DIRECTIONS FOR THIS TASK
Please reproduce verbatim the lines below, from the first through the one with "states about them, followed".

[Stored data entries]

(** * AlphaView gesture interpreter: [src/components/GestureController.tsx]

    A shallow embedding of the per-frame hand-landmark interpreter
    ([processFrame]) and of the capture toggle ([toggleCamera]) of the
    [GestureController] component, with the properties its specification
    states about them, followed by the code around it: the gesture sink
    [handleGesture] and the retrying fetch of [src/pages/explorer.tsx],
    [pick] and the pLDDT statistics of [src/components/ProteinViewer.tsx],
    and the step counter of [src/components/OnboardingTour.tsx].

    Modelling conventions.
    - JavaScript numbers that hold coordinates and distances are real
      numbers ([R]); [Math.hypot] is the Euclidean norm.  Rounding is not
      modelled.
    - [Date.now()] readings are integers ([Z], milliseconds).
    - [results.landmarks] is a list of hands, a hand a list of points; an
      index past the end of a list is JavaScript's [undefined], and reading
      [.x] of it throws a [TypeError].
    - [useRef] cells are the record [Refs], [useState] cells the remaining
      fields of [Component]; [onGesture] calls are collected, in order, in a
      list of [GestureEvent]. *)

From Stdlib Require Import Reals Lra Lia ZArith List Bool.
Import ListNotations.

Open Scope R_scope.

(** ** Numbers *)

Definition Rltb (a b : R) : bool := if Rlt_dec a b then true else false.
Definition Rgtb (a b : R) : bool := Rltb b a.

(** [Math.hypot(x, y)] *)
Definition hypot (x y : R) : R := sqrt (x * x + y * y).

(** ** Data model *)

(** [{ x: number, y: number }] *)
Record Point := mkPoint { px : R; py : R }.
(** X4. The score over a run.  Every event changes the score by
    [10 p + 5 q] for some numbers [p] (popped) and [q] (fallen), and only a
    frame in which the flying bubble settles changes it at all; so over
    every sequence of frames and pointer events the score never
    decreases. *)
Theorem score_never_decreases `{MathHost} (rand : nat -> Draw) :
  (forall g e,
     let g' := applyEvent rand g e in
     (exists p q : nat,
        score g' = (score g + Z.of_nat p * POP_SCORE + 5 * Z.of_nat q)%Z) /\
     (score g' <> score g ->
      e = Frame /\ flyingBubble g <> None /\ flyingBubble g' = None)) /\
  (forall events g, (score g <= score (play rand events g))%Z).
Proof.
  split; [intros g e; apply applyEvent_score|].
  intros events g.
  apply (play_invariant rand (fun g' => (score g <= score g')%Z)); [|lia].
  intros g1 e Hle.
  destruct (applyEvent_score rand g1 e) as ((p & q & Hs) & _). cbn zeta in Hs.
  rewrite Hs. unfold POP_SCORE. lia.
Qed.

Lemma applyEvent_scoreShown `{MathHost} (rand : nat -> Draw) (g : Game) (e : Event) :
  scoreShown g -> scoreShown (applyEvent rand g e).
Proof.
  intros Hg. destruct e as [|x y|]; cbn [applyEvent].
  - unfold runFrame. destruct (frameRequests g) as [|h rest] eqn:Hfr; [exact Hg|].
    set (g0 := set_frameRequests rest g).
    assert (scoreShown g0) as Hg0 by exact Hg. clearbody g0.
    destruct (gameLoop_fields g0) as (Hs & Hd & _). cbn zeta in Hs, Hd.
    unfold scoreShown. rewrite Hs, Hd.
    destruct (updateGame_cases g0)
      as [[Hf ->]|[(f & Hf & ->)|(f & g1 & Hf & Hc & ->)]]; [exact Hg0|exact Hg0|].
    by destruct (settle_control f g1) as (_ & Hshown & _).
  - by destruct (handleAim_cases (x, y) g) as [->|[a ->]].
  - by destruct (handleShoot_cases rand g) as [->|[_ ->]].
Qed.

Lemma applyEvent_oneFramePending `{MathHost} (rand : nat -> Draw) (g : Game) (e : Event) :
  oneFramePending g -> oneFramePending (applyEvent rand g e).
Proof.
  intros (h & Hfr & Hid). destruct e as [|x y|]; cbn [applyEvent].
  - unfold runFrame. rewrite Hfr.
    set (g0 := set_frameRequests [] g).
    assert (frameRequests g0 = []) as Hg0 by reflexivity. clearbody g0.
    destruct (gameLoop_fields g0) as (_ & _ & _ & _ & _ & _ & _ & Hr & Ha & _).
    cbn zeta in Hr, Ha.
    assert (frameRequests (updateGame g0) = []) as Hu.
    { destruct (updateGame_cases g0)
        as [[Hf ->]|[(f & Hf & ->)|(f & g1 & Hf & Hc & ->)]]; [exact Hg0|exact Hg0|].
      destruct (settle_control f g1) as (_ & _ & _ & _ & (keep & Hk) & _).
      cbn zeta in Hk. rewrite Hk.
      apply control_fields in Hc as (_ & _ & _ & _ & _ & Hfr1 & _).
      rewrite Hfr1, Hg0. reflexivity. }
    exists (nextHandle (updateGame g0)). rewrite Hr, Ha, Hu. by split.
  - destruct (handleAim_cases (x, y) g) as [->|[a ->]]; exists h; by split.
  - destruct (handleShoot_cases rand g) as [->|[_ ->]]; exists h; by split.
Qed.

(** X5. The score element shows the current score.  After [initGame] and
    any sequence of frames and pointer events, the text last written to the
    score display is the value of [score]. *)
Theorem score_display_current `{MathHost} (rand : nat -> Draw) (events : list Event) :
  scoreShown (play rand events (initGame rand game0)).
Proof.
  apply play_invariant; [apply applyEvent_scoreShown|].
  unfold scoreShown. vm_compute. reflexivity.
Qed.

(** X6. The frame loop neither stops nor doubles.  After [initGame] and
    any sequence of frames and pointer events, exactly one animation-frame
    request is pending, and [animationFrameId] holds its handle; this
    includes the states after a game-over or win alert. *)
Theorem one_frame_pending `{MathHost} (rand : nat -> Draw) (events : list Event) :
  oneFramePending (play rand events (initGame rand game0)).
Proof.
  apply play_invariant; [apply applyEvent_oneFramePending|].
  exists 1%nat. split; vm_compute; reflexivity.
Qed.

COMPLETED EXERCISE
(** * AlphaView gesture interpreter: [src/components/GestureController.tsx]

    A shallow embedding of the per-frame hand-landmark interpreter
    ([processFrame]) and of the capture toggle ([toggleCamera]) of the
    [GestureController] component, with the properties its specification
    states about them, followed by the code around it: the gesture sink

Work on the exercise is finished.